Outside the court, Firoz was fuming. He had advised his client not to attend the hearing, and he was glad he had. He himself had been shaken by the injustice of it all. And for the Chief Justice to have rebuked him, to have implied that he had not considered the proper forum — that too was intolerable. He had helped argue the zamindari case before this very judge in this very courtroom; the Chief Justice must know that he was not given to flippant arguments and unconsidered recourse. Nor did Firoz like being called ‘young man’ unless it was imbedded in an approving remark.

Pran, whose heart was on the student’s side, sympathized with Firoz. He patted him on his shoulder.

‘It’s the correct recourse,’ said Firoz, loosening the bands around his neck as if they were constraining the flow of blood to his head. ‘In a few years writs will be the accepted method in such cases. Suits are just too slow. August would have come and gone by the time we got a hearing.’ He paused, and added passionately: ‘I hope they’re flooded with writs soon.’ Then, with a slight smile, he remarked: ‘Of course, this old man will have retired by then. He and all his brethren.’

‘Oh yes,’ said Pran. ‘I know what I meant to ask you. Where’s Maan?’

‘Is he back?’ said Firoz with pleasure. ‘Is he here?’

‘No, I’m asking you. I haven’t heard and I thought you might have.’

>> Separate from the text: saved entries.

(* ===== verification/Net.v ===== *)
(** The network core (src/src/kernel/net/net.c, net.h): byte order, the device
    table, addresses as text, and the driver interface the protocol layers
    (Eth.v, Ip.v, Udp.v, NetIn.v) are written against. *)
From S2P Require Import Prelude Ring.

Module Net.

Definition ETH_ALEN : Z := 6.
Definition ETH_HDR_LEN : Z := 14.
Definition MTU : Z := 1500.
Definition ETH_FRAME_MAX : Z := 1514.
Definition IP_HDR_LEN : Z := 20.
Definition UDP_HDR_LEN : Z := 8.
Definition ICMP_HDR_LEN : Z := 8.
Definition ETH_TYPE_IP : Z := 2048.
Definition ETH_TYPE_ARP : Z := 2054.
Definition IP_PROTO_ICMP : Z := 1.
Definition IP_PROTO_UDP : Z := 17.
Definition NET_MAX_DEVS : Z := 4.

(** ** Bytes and byte order *)

Abbreviation bytes := (list Z).
Definition is_byte (b : Z) : Prop := 0 <= b < 256.

(** [__builtin_bswap16], [__builtin_bswap32]. *)
Definition net_htons (v : Z) : Z := v mod 256 * 256 + v / 256 mod 256.
Definition net_ntohs (v : Z) : Z := net_htons v.
Definition net_htonl (v : Z) : Z :=
  v mod 256 * 2 ^ 24 + v / 2 ^ 8 mod 256 * 2 ^ 16 + v / 2 ^ 16 mod 256 * 2 ^ 8 + v / 2 ^ 24 mod 256.
Definition net_ntohl (v : Z) : Z := net_htonl v.

(** A [uint16_t] / [uint32_t] field in memory: x86 is little endian. *)
Definition le16 (v : Z) : bytes := [v mod 256; v / 256 mod 256].
Definition le32 (v : Z) : bytes := [v mod 256; v / 2 ^ 8 mod 256; v / 2 ^ 16 mod 256; v / 2 ^ 24 mod 256].
Definition ld16 (p : bytes) (off : Z) : Z := aget p off + 256 * aget p (off + 1).
Definition ld32 (p : bytes) (off : Z) : Z :=
  aget p off + 2 ^ 8 * aget p (off + 1) + 2 ^ 16 * aget p (off + 2) + 2 ^ 24 * aget p (off + 3).

(** What goes over the wire: the most significant byte first. *)
Definition be16 (v : Z) : bytes := [v / 256 mod 256; v mod 256].
Definition be32 (v : Z) : bytes := [v / 2 ^ 24 mod 256; v / 2 ^ 16 mod 256; v / 2 ^ 8 mod 256; v mod 256].

Definition len (p : bytes) : Z := Z.of_nat (length p).

(** ** The device table *)

Section Device.
  Context {D : Type}.

(** [net_device_t]; [drv] is the driver's private data together with the
    hardware behind it. *)
Record net_device := NetDevice {
  name : bytes; mac : bytes; ip : Z; mask : Z; gw : Z; io_base : Z; is_mmio : Z;
  rx_packets : Z; tx_packets : Z; rx_errors : Z; tx_errors : Z; rx_dropped : Z;
  drv : D
}.
End Device.
#[global] Arguments net_device : clear implicits.

#[export] Instance eta_net_device D : Eta (net_device D) := fun r =>
  NetDevice (name r) (mac r) (ip r) (mask r) (gw r) (io_base r) (is_mmio r)
    (rx_packets r) (tx_packets r) (rx_errors r) (tx_errors r) (rx_dropped r) (drv r).

(** The [send] callback of the driver. *)
Class NicOps (D : Type) := {
  dev_send : net_device D -> bytes -> net_device D * Z
}.

(** What the protocol layers rely on: [sent d] are the frames handed to the
    card so far; sending hands the frame over, whatever the driver reports, and
    leaves the addresses alone. Handed over is not transmitted: the RTL8139
    driver returns -1 for a frame that the card gave up. What reaches the wire
    is for the card to decide. *)
Class NicSpec (D : Type) `{NicOps D} := {
  sent : D -> list bytes;
  send_sent d f : ETH_HDR_LEN <= len f <= ETH_FRAME_MAX ->
    sent (drv (dev_send d f).1) = sent (drv d) ++ [f];
  send_mac d f : mac (dev_send d f).1 = mac d;
  send_ip d f : ip (dev_send d f).1 = ip d
}.

Section Net.
  Context {D : Type} `{NicOps D}.

(** [g_devs[0 .. g_dev_count - 1]] and [g_ready]. *)
Record devs := Devs { g_devs : list (net_device D); g_ready : Z }.

Definition net_register_device (dev : option (net_device D)) (n : devs) : devs * Z :=
    match dev with
    | None => (n, -1)
    | Some d => if NET_MAX_DEVS <=? Z.of_nat (length (g_devs n)) then (n, -1)
                else (Devs (g_devs n ++ [d]) (g_ready n), 0)
    end.

Definition net_default (n : devs) : option (net_device D) := head (g_devs n).

Definition net_device_count (n : devs) : Z := Z.of_nat (length (g_devs n)).

Definition net_device_at (i : Z) (n : devs) : option (net_device D) :=
    if (i <? 0) || (net_device_count n <=? i) then None else g_devs n !! Z.to_nat i.

Definition net_is_ready (n : devs) : Z := g_ready n.

(** Writes through the pointer [net_default] returns. *)
Definition mod_default (f : net_device D -> net_device D) (n : devs) : devs :=
    match g_devs n with
    | [] => n
    | d :: ds => Devs (f d :: ds) (g_ready n)
    end.

Definition net_set_addr (a m g : Z) (n : devs) : devs :=
    mod_default (fun d => d <| ip := a |> <| mask := m |> <| gw := g |>) n.

Definition net_tx (frame : bytes) (n : devs) : devs * Z :=
    match g_devs n with
    | [] => (n, -1)
    | d :: ds => let '(d', r) := dev_send d frame in (Devs (d' :: ds) (g_ready n), r)
    end.

(** [if (dev) dev->rx_dropped++] *)
Definition drop_rx (n : devs) : devs :=
    mod_default (fun d => d <| rx_dropped := u64 (rx_dropped d + 1) |>) n.

Definition IP4 (a b c d : Z) : Z :=
    Z.lor (Z.lor (Z.shiftl a 24) (Z.shiftl b 16)) (Z.lor (Z.shiftl c 8) d).

(** [net_init] after the PCI probe found [dev] and its [init] returned [r]. *)
Definition net_init (probe : option (net_device D)) (init : net_device D -> net_device D * Z)
      (n : devs) : devs :=
    match probe with
    | None => n
    | Some dev =>
        let '(dev, r) := init dev in
        if negb (r =? 0) then n
        else match net_register_device (Some dev) n with
             | (n1, 0) =>
                 let set_last d := d <| ip := IP4 10 0 2 15 |> <| mask := IP4 255 255 255 0 |>
                                     <| gw := IP4 10 0 2 2 |> in
                 Devs (alter set_last (length (g_devs n)) (g_devs n1)) 1
             | (n1, _) => n1
             end
    end.
End Net.
#[global] Arguments devs : clear implicits.

(** ** Addresses as text *)

(** [net_parse_ip]: [None] when [*ok] is 0. A string is its bytes before NUL. *)
Fixpoint parse_loop (s : bytes) (idx digits : Z) (parts : list Z) : option (Z * Z * list Z) :=
  match s with
  | [] => Some (idx, digits, parts)
  | c :: s' =>
      if 4 <=? idx then Some (idx, digits, parts)
      else if (48 <=? c) && (c <=? 57) then
        let v := u32 (aget parts idx * 10 + (c - 48)) in
        if 255 <? v then None else parse_loop s' idx (digits + 1) (aset parts idx v)
      else if c =? 46 then
        if digits =? 0 then None else parse_loop s' (idx + 1) 0 parts
      else Some (idx, digits, parts)
  end.

Definition net_parse_ip (s : option bytes) : option Z :=
  match s with
  | None => None
  | Some s =>
      match parse_loop s 0 0 [0; 0; 0; 0] with
      | Some (idx, digits, parts) =>
          if negb (idx =? 3) || (digits =? 0) then None
          else Some (Z.lor (Z.lor (u32 (Z.shiftl (aget parts 0) 24)) (Z.shiftl (aget parts 1) 16))
                           (Z.lor (Z.shiftl (aget parts 2) 8) (aget parts 3)))
      | None => None
      end
  end.

(** The [tmp] loop: decimal digits of a byte, at most three. *)
Fixpoint dec_rev (fuel : nat) (v : Z) : bytes :=
  match fuel with
  | O => []
  | S f => if v =? 0 then [] else (48 + v mod 10) :: dec_rev f (v / 10)
  end.
Definition dec (v : Z) : bytes := if v =? 0 then [48] else rev (dec_rev 3 v).

(** The text written before the NUL. *)
Definition net_format_ip (a : Z) : bytes :=
  concat ((fun i => dec (Z.land (Z.shiftr a (i * 8)) 255) ++ (if i =? 0 then [] else [46]))
            <$> [3; 2; 1; 0]).

Definition hex_digit (d : Z) : Z := if d <? 10 then 48 + d else 97 + (d - 10).
Definition net_format_mac (m : bytes) : bytes :=
  concat ((fun i => [hex_digit (Z.land (Z.shiftr (aget m i) 4) 15); hex_digit (Z.land (aget m i) 15)]
                      ++ (if i =? ETH_ALEN - 1 then [] else [58])) <$> zrange 6).

Example parse_prefix : net_parse_ip (Some [49; 46; 50; 46; 51; 46; 52; 120]) = Some 16909060.
Proof. reflexivity. Qed.
Example parse_short : net_parse_ip (Some [49; 46; 50; 46; 51]) = None.
Proof. reflexivity. Qed.
Example format_default : net_format_ip (IP4 10 0 2 15) = [49; 48; 46; 48; 46; 50; 46; 49; 53].
Proof. reflexivity. Qed.

(** ** Lemmas *)
Lemma len_app p q : len (p ++ q) = len p + len q.
Proof. unfold len. rewrite length_app. lia. Qed.

Lemma len_nonneg p : 0 <= len p.
Proof. unfold len. lia. Qed.

Lemma len_be16 v : len (be16 v) = 2.
Proof. done. Qed.

Lemma len_be32 v : len (be32 v) = 4.
Proof. done. Qed.

(** The bytes of a two- and a four-digit number in base 256. *)
Lemma base256_2 a b : is_byte a -> is_byte b ->
  (a * 256 + b) mod 256 = b /\ (a * 256 + b) / 256 = a.
Proof.
  unfold is_byte. intros. split; symmetry.
  - apply (Z.mod_unique_pos _ _ a); lia.
  - apply (Z.div_unique_pos _ _ _ b); lia.
Qed.

Lemma mod_byte v : is_byte (v mod 256).
Proof. apply Z.mod_pos_bound. lia. Qed.
#[local] Hint Resolve mod_byte : core.

(** Swapping the bytes of a word and storing it little endian puts it on the
    wire in network order. *)
Lemma le16_htons v : le16 (net_htons v) = be16 v.
Proof.
  unfold le16, net_htons, be16.
  destruct (base256_2 (v mod 256) (v / 256 mod 256)) as [-> ->]; [done..|].
  by rewrite Zmod_mod.
Qed.

Lemma ld16_be a b p off : is_byte a -> is_byte b ->
  aget p off = a -> aget p (off + 1) = b -> net_ntohs (ld16 p off) = a * 256 + b.
Proof.
  intros Ha Hb E1 E2. unfold ld16, net_ntohs, net_htons. rewrite E1, E2.
  destruct (base256_2 b a) as [M Dv]; [done..|].
  replace (a + 256 * b) with (b * 256 + a) by lia. rewrite M, Dv.
  rewrite Z.mod_small by (unfold is_byte in *; lia). done.
Qed.


(** The same for the four bytes of a 32-bit word. *)
Lemma base256_4 a b c d : is_byte a -> is_byte b -> is_byte c -> is_byte d ->
  let x := a * 2 ^ 24 + b * 2 ^ 16 + c * 2 ^ 8 + d in
  x mod 256 = d /\ x / 2 ^ 8 mod 256 = c /\ x / 2 ^ 16 mod 256 = b /\ x / 2 ^ 24 mod 256 = a.
Proof.
  unfold is_byte. intros Ha Hb Hc Hd. cbv zeta. split_and!.
  - symmetry. apply (Z.mod_unique_pos _ _ (a * 2 ^ 16 + b * 2 ^ 8 + c)); lia.
  - rewrite <- (Z.div_unique_pos _ (2 ^ 8) (a * 2 ^ 16 + b * 2 ^ 8 + c) d) by lia.
    symmetry. apply (Z.mod_unique_pos _ _ (a * 2 ^ 8 + b)); lia.
  - rewrite <- (Z.div_unique_pos _ (2 ^ 16) (a * 2 ^ 8 + b) (c * 2 ^ 8 + d)) by lia.
    symmetry. apply (Z.mod_unique_pos _ _ a); lia.
  - rewrite <- (Z.div_unique_pos _ (2 ^ 24) a (b * 2 ^ 16 + c * 2 ^ 8 + d)) by lia.
    apply Z.mod_small. lia.
Qed.

Lemma le32_htonl v : le32 (net_htonl v) = be32 v.
Proof.
  unfold le32, be32.
  destruct (base256_4 (v mod 256) (v / 2 ^ 8 mod 256) (v / 2 ^ 16 mod 256) (v / 2 ^ 24 mod 256))
    as (E0 & E1 & E2 & E3); [done..|].
  unfold net_htonl. by rewrite E0, E1, E2, E3.
Qed.

Lemma be16_val v : 0 <= v < 2 ^ 16 -> v / 256 mod 256 * 256 + v mod 256 = v.
Proof.
  intros Hv. pose proof (Z_div_mod_eq_full v 256).
  rewrite (Z.mod_small (v / 256)); [lia|]. split; [apply Z.div_pos; lia|].
  apply Z.div_lt_upper_bound; lia.
Qed.

Lemma be32_val v : 0 <= v < 2 ^ 32 ->
  v / 2 ^ 24 mod 256 * 2 ^ 24 + v / 2 ^ 16 mod 256 * 2 ^ 16 + v / 2 ^ 8 mod 256 * 2 ^ 8 + v mod 256 = v.
Proof.
  intros Hv.
  assert (E1 : v / 2 ^ 16 = v / 2 ^ 8 / 256) by (rewrite Zdiv_Zdiv by lia; done).
  assert (E2 : v / 2 ^ 24 = v / 2 ^ 16 / 256) by (rewrite Zdiv_Zdiv by lia; done).
  pose proof (Z_div_mod_eq_full v 256). pose proof (Z_div_mod_eq_full (v / 2 ^ 8) 256).
  pose proof (Z_div_mod_eq_full (v / 2 ^ 16) 256).
  change (v / 256) with (v / 2 ^ 8) in *. rewrite <- E1 in *. rewrite <- E2 in *.
  rewrite (Z.mod_small (v / 2 ^ 24)); [lia|]. split; [apply Z.div_pos; lia|].
  apply Z.div_lt_upper_bound; lia.
Qed.

(** Reading a field another machine wrote. *)
Lemma ntohs_be v : 0 <= v < 2 ^ 16 -> net_ntohs (v / 256 mod 256 + 256 * (v mod 256)) = v.
Proof.
  intros Hv. unfold net_ntohs, net_htons.
  destruct (base256_2 (v mod 256) (v / 256 mod 256)) as [M Dv]; [done..|].
  rewrite (Z.add_comm _ (256 * _)), (Z.mul_comm 256), M, Dv, Zmod_mod. by apply be16_val.
Qed.

Lemma ntohl_be v : 0 <= v < 2 ^ 32 ->
  net_ntohl (v / 2 ^ 24 mod 256 + 2 ^ 8 * (v / 2 ^ 16 mod 256) + 2 ^ 16 * (v / 2 ^ 8 mod 256)
             + 2 ^ 24 * (v mod 256)) = v.
Proof.
  intros Hv.
  destruct (base256_4 (v mod 256) (v / 2 ^ 8 mod 256) (v / 2 ^ 16 mod 256) (v / 2 ^ 24 mod 256))
    as (E0 & E1 & E2 & E3); [done..|].
  unfold net_ntohl, net_htonl.
  replace (v / 2 ^ 24 mod 256 + 2 ^ 8 * (v / 2 ^ 16 mod 256) + 2 ^ 16 * (v / 2 ^ 8 mod 256)
             + 2 ^ 24 * (v mod 256)) with
    (v mod 256 * 2 ^ 24 + v / 2 ^ 8 mod 256 * 2 ^ 16 + v / 2 ^ 16 mod 256 * 2 ^ 8 + v / 2 ^ 24 mod 256) by lia.
  rewrite E0, E1, E2, E3. by apply be32_val.
Qed.

(** A copy over the front of a buffer. *)
Lemma blit0 (buf data : bytes) : Ring.blit buf 0 data = data ++ drop (length data) buf.
Proof. done. Qed.

Lemma take_blit0 (buf data : bytes) : take (length data) (Ring.blit buf 0 data) = data.
Proof. rewrite blit0. apply take_app_length. Qed.

Section NetLemmas.
  Context {D : Type} `{NicSpec D}.

(** The frames handed to the card of the default interface. *)
Definition wire (n : devs D) : list bytes :=
    match net_default n with Some d => sent (drv d) | None => [] end.

(** The address of the default interface. *)
Definition my_ip (n : devs D) : option Z := ip <$> net_default n.
Definition my_mac (n : devs D) : option bytes := mac <$> net_default n.

Lemma net_tx_wire f n :
    is_Some (net_default n) -> ETH_HDR_LEN <= len f <= ETH_FRAME_MAX ->
    wire (net_tx f n).1 = wire n ++ [f] /\
    my_ip (net_tx f n).1 = my_ip n /\ my_mac (net_tx f n).1 = my_mac n.
  Proof.
    intros [d Hd] Hf. unfold net_tx, wire, my_ip, my_mac, net_default in *.
    destruct (g_devs n) as [|d0 ds]; [done|]. injection Hd as ->.
    pose proof (send_sent d f Hf) as E. pose proof (send_mac d f). pose proof (send_ip d f).
    destruct (dev_send d f) as [d' r]. simpl in *. split_and!; congruence.
  Qed.

Lemma net_tx_default f n : is_Some (net_default n) <-> is_Some (net_default (net_tx f n).1).
  Proof.
    unfold net_tx, net_default. destruct (g_devs n) as [|d ds] eqn:E; [cbn; by rewrite E|].
    destruct (dev_send d f) as [d' r]. simpl. split; eauto.
  Qed.

Lemma drop_rx_same n :
    wire (drop_rx n) = wire n /\ my_ip (drop_rx n) = my_ip n /\ my_mac (drop_rx n) = my_mac n.
  Proof. unfold wire, my_ip, my_mac, drop_rx, mod_default, net_default.
    destruct (g_devs n) eqn:E; cbn; by rewrite ?E. Qed.
End NetLemmas.
#[export] Hint Resolve mod_byte : core.

(** A card that only records its frames. *)
Section LogNic.
Definition log_nic : Type := list bytes.

#[export] Instance log_nic_ops : NicOps log_nic := {
  dev_send d f := (d <| drv := drv d ++ [f] |>, 0)
}.

#[export] Program Instance log_nic_spec : NicSpec log_nic := { sent l := l }.
Next Obligation. done. Qed.
Next Obligation. done. Qed.
Next Obligation. done. Qed.
End LogNic.

End Net.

‘Am I your brother’s keeper?’ said Firoz. ‘Well, I suppose, after a fashion, I am,’ he went on, gently. ‘Or wouldn’t mind being. But no, I haven’t heard. I thought he might be here by now, what with his nephew and all that. But, as I said, I haven’t heard from him. Nothing to worry about, I hope?’

‘No, no, nothing. My mother’s worried. You know how mothers are.’

Firoz smiled slightly ruefully, rather in the way his mother used to smile. He looked very handsome at that moment.

‘Well,’ said Pran, changing the subject. ‘Are you your own brother’s keeper? Why haven’t I seen Imtiaz for so many days? Perhaps you can let him take a stroll outside his cage.’